Input for this task:
(** [signal_ret_pc], [epc] and [a0] of the trapframe set up for a handler. *)
Definition enter_handler (p : proc) (sig handler : Z) : M kst unit :=
  ret <-- gets (tf_get TF_SIGRET p) ;;
  whenM (ret =? 0)
    (epc <-- gets (tf_get TF_EPC p) ;;
     tf_set TF_SIGRET epc p ;;; tf_set TF_EPC handler p ;;; tf_set TF_A0 sig p).

Definition process_signals (me : Z) : M (kern F) Z :=
  p <-- get_proc me ;;
  let pending := Z.land (sig_pending p) (Z.lnot (sig_mask p)) in
  if pending =? 0 then mretM 0
  else
    let sig := first_signal pending (seqZ 0 (Z.of_nat NSIG)) in
    if sig =? 0 then mretM 0
    else
      on_proc me (set_sig_pending (Z.land (sig_pending p) (Z.lnot (Z.shiftl 1 (sig - 1))))) ;;;
      if sig =? SIGKILL then on_proc me (set_p_killed 1) ;;; mretM 1
      else if sig =? SIGSTOP then
        whenM (bool_decide (p_state p = RUNNING))
          (on_proc me (λ p, set_p_chan 1 (set_p_state SLEEPING p))) ;;; mretM 1
      else if sig =? SIGCONT then
        whenM (bool_decide (p_state p = SLEEPING) && (p_chan p =? 1))
          (on_proc me (λ p, set_p_chan 0 (set_p_state RUNNABLE p))) ;;; mretM 1
      else
        let handler := nth (Z.to_nat sig) (sig_handlers p) 0 in
        if handler =? SIG_IGN then mretM 1
        else if handler =? SIG_DFL then
          if (sig =? SIGCHLD) || (sig =? SIGCONT) || (sig =? SIGWINCH) then mretM 1
          else on_proc me (set_p_killed 1) ;;; mretM 1
        else mem_op (enter_handler p sig handler) ;;; mretM 1.

(** The permissions a fault in an mmap region gives the page. *)
Definition vma_perm (v : vma) : Z :=
  let perm := PTE_U in
  let perm := if has (v_prot v) PROT_READ then Z.lor perm PTE_R else perm in
  let perm := if has (v_prot v) PROT_WRITE then Z.lor perm PTE_W else perm in
  let perm := if has (v_prot v) PROT_EXEC then Z.lor perm PTE_X else perm in
  if has (v_flags v) MAP_PRIVATE then Z.land (Z.lor perm PTE_COW) (Z.lnot PTE_W) else perm.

Exercise brief: Copy out the lines from the line containing "if handler =? SIG_IGN then mretM 1" to the end of the listing above, without alteration.

Exercise solution:
        if handler =? SIG_IGN then mretM 1
        else if handler =? SIG_DFL then
          if (sig =? SIGCHLD) || (sig =? SIGCONT) || (sig =? SIGWINCH) then mretM 1
          else on_proc me (set_p_killed 1) ;;; mretM 1
        else mem_op (enter_handler p sig handler) ;;; mretM 1.

(** The permissions a fault in an mmap region gives the page. *)
Definition vma_perm (v : vma) : Z :=
  let perm := PTE_U in
  let perm := if has (v_prot v) PROT_READ then Z.lor perm PTE_R else perm in
  let perm := if has (v_prot v) PROT_WRITE then Z.lor perm PTE_W else perm in
  let perm := if has (v_prot v) PROT_EXEC then Z.lor perm PTE_X else perm in
  if has (v_flags v) MAP_PRIVATE then Z.land (Z.lor perm PTE_COW) (Z.lnot PTE_W) else perm.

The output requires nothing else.